Doch in der Heimat, nach der ich mich heiß sehnte,
Weichte mein Herz, erwachte ich aus schwerem Traum.
Ein liebenswertes Wesen, sich an mein Herze lehnte.
Ist's wahr, ist's wirklich?
Ich kann's glauben kaum!

So zärtlich, liebgebend,
So sprach beim Anblick ihr Herz mich an.
War es mein Traumbild, das ich vergessen, vertrieben glaubte
Es erwachte die Liebe, heiß begehrend, schmachtend dann.
Und das Wesen mir die gekünstelte Härte raubte!
Kann froh sein, kann vergessen und wieder empfinden.

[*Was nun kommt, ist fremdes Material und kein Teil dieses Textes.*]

(* ===== verification/Spec.v ===== *)
(** * Spec: the contract of the collector and where [Collect] meets it

    The specification describes the collector by a function [fetch] that
    classifies the outcome of the request (a snapshot, or one of the
    errors [ConnectionError], [HTTPStatusError], [DecodeError],
    [FieldParseError]) and by what [collect] emits for each: the ten
    pairs for a snapshot, the single pair [up = 0] for an error.  This
    file states that contract on the answers of the transport and proves
    on which answers [Collect] emits what the contract asks for: it does
    on a clean success and on a failed read, and on no other answer. *)

From S2P Require Import Prelude GoMonad Float64 Strconv Json Prometheus.
From S2P Require Import Stats Http Runtime Collector StrconvRef JsonRef.

#[local] Open Scope Z_scope.

(** ** The contract *)

Inductive FetchError : Type :=
| ConnectionError
| TimeoutError
| HTTPStatusError (code : Z)
| DecodeError
| FieldParseError (field : string).

#[export] Instance FetchError_eq_dec : EqDecision FetchError.
Proof. solve_decision. Defined.

(** What the contract keeps of a document: the two counts as floats and
    the seven counters. *)
Record Snapshot : Type := mkSnapshot {
  snap_uplink : float64;
  snap_downlink : float64;
  snap_metrics : MetricsT;
}.

Definition is_success (code : Z) : bool := (200 <=? code) && (code <? 300).

Section Contract.
Context `{Strconv} `{JsonSyntax} `{TimeFormat}.

(** The counts of a decoded document, or the field that is no number. *)
Definition parse_counts (g : GatewayConnectionStats) : Snapshot + FetchError :=
  match ParseFloat (UplinkCount g) 64, ParseFloat (DownlinkCount g) 64 with
  | (u, None), (d, None) => inl (mkSnapshot u d (Metrics (LastStatus g)))
  | (_, Some _), _ => inr (FieldParseError "uplink_count")
  | _, (_, Some _) => inr (FieldParseError "downlink_count")
  end.

(** [fetch], on the answer of the transport: a transport failure, a
    status that is no success, a body that cannot be read or decoded and
    a count that is no number are errors; fetch is all or nothing. *)
Definition fetch (answer : DoResult) : Snapshot + FetchError :=
  match answer with
  | DoErr _ | DoRedirectErr _ _ => inr ConnectionError
  | DoOk r =>
      if negb (is_success (StatusCode r)) then inr (HTTPStatusError (StatusCode r))
      else
        match body_err (resp_body r) with
        | Some _ => inr ConnectionError
        | None =>
            match Unmarshal dec_GatewayConnectionStats (body_data (resp_body r))
                    zero_GatewayConnectionStats with
            | (_, Some _) => inr DecodeError
            | (g, None) => parse_counts g
            end
        end
  end.

(** [collect]: the ten pairs of a snapshot, or [up = 0] alone. *)
Definition collect (c : ttnCollector) (answer : DoResult) : list Metric :=
  match fetch answer with
  | inl s =>
      let m := snap_metrics s in
      [gauge (up c) f64_one;
       gauge (uplinkCount c) (snap_uplink s);
       gauge (downlinkCount c) (snap_downlink s);
       gauge (metricsAckr c) (float64_of_int (Ackr m));
       gauge (metricsLpps c) (float64_of_int (Lpps m));
       gauge (metricsRxfw c) (float64_of_int (Rxfw m));
       gauge (metricsRxin c) (float64_of_int (Rxin m));
       gauge (metricsRxok c) (float64_of_int (Rxok m));
       gauge (metricsTxin c) (float64_of_int (Txin m));
       gauge (metricsTxok c) (float64_of_int (Txok m))]
  | inr _ => [gauge (up c) f64_zero]
  end.

(** [describe]: every descriptor [collect] can emit. *)
Definition describe (c : ttnCollector) : list Desc := all_descs c.

(** The answers on which the code does what the contract asks: a
    response that the redirect policy stopped, a body whose read fails,
    and a body read to its end for which [fetch] gives a snapshot. *)
Definition clean (answer : DoResult) : bool :=
  match answer with
  | DoErr _ => false
  | DoRedirectErr _ _ => true
  | DoOk r =>
      match body_err (resp_body r) with
      | Some _ => true
      | None => if fetch answer is inl _ then true else false
      end
  end.

End Contract.

(** ** [Collect] against the contract *)

Section Refinement.
Context `{Strconv} `{JsonSyntax} `{TimeFormat} `{NetUrl}.
Implicit Types (c : ttnCollector) (w : World) (answer : DoResult).

Lemma collect_nonempty c answer : collect c answer <> [].
Proof. unfold collect. by destruct (fetch answer). Qed.

Lemma collect_error c answer e :
  fetch answer = inr e -> collect c answer = [gauge (up c) f64_zero].
Proof. unfold collect. by intros ->. Qed.

(** For a snapshot, the contract emits what [send_stats] sends for the
    decoded document. *)
Lemma collect_snapshot c r s :
  body_err (resp_body r) = None -> fetch (DoOk r) = inl s ->
  collect c (DoOk r) = stats_metrics c (decoded (body_data (resp_body r))).
Proof.
  intros Herr Hs. unfold collect. rewrite Hs. unfold fetch in Hs.
  rewrite Herr in Hs. unfold stats_metrics, decoded.
  destruct (negb _); [done|].
  destruct (Unmarshal _ _ _) as [g [e|]]; [done|]. simpl.
  unfold parse_counts in Hs. rewrite !ParseFloat_8.
  destruct (ParseFloat (UplinkCount g) 64) as [u [eu|]]; [done|].
  destruct (ParseFloat (DownlinkCount g) 64) as [d [ed|]]; by simplify_eq.
Qed.

(** The metrics of a scrape, by the answer. *)
Lemma Collect_sent c w :
  wf_world w -> sound c -> url_parses (stats_url (gateway c)) = true ->
  sent (Collect c) w =
  scrape_metrics c (transport w (round_trips (trace w)) (scrape_request c)).
Proof.
  intros Hwf Hc Hurl.
  pose proof (Collect_run c w Hwf Hc Hurl) as Hrun. cbv zeta in Hrun.
  unfold sent. rewrite (new_events_run _ _ _ _ Hrun). unfold scrape_events.
  change (metrics (?e :: ?l)) with (metrics l). apply after_round_trip_metrics.
Qed.

(** On a clean answer the code emits what the contract emits. *)
Lemma scrape_metrics_clean c answer :
  clean answer = true -> scrape_metrics c answer = collect c answer.
Proof.
  destruct answer as [r|e|r e]; [|done|done]. unfold clean. simpl scrape_metrics.
  destruct (body_err (resp_body r)) as [e|] eqn:Herr.
  - intros _. unfold collect, fetch. rewrite Herr. by destruct (negb _).
  - destruct (fetch (DoOk r)) as [s|e] eqn:Hs; [|done]. intros _.
    symmetry. by eapply collect_snapshot.
Qed.

(** On any other answer it emits nothing, or ten metrics where the
    contract emits one. *)
Lemma scrape_metrics_unclean c answer :
  clean answer = false -> scrape_metrics c answer <> collect c answer.
Proof.
  destruct answer as [r|e|r e]; [|intros _; symmetry; apply collect_nonempty|done].
  unfold clean. simpl scrape_metrics.
  destruct (body_err (resp_body r)) as [e|]; [done|].
  destruct (fetch (DoOk r)) as [s|e] eqn:Hs; [done|]. intros _.
  by rewrite (collect_error _ _ _ Hs).
Qed.

(** C2: refinement on clean answers: when the request is stopped by the
    redirect policy, when reading the body fails, and when the status is
    a success and the body decodes without error into counts that are
    numbers, [Collect] returns and sends exactly the pairs the contract's
    [collect] emits. *)
Theorem Collect_meets_contract c w :
  wf_world w -> sound c -> url_parses (stats_url (gateway c)) = true ->
  let answer := transport w (round_trips (trace w)) (scrape_request c) in
  clean answer = true ->
  outcome (Collect c) w = Returned tt /\ sent (Collect c) w = collect c answer.
Proof.
  intros Hwf Hc Hurl answer Hclean. split.
  - rewrite (outcome_run _ _ _ _ (Collect_run c w Hwf Hc Hurl)). fold answer.
    by destruct answer.
  - rewrite Collect_sent by done. by apply scrape_metrics_clean.
Qed.

(** C9: on every other answer the code misses the contract: after a
    transport error, a status that is no success, a body that does not
    decode without error or a count that is no number, what [Collect]
    sends is not what [collect] emits. *)
Theorem Collect_misses_contract c w :
  wf_world w -> sound c -> url_parses (stats_url (gateway c)) = true ->
  let answer := transport w (round_trips (trace w)) (scrape_request c) in
  clean answer = false ->
  sent (Collect c) w <> collect c answer.
Proof.
  intros Hwf Hc Hurl answer Hclean. rewrite Collect_sent by done.
  by apply scrape_metrics_unclean.
Qed.

End Refinement.

Lemma Collect_meets_contract_witness :
  outcome (Collect example_collector) (answering (DoOk example_response))
    = Returned tt /\
  sent (Collect example_collector) (answering (DoOk example_response))
    = collect example_collector (DoOk example_response).
Proof.
  apply (Collect_meets_contract example_collector (answering (DoOk example_response)));
    [apply answering_wf | apply example_collector_sound | reflexivity | by vm_compute].
Defined.

Definition not_found_response : Response :=
  mkResponse 404 (mkBody (dq "{'code':5,'message':'gateway not connected'}") None).

Lemma Collect_misses_contract_witness :
  sent (Collect example_collector) (answering (DoOk not_found_response))
  <> collect example_collector (DoOk not_found_response).
Proof.
  apply (Collect_misses_contract example_collector
           (answering (DoOk not_found_response)));
    [apply answering_wf | apply example_collector_sound | reflexivity | by vm_compute].
Defined.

Der Liebe schönster trauter Herzensschlag,
Ich spür der Sehnsucht Hoffnung, Erfüllung finden.
Doch eins frag ich, wann kommt mein schönster Tag?

Vier mal sieben Jahre, streich ich aus dem Sinn!
Eh' ich dich nicht kannte, waren alle Sterne blind.
So spricht ein Lied, so ist mein Sinn,
Hab Verlangen nach dir, beruhigt wenn ich bei dir bin.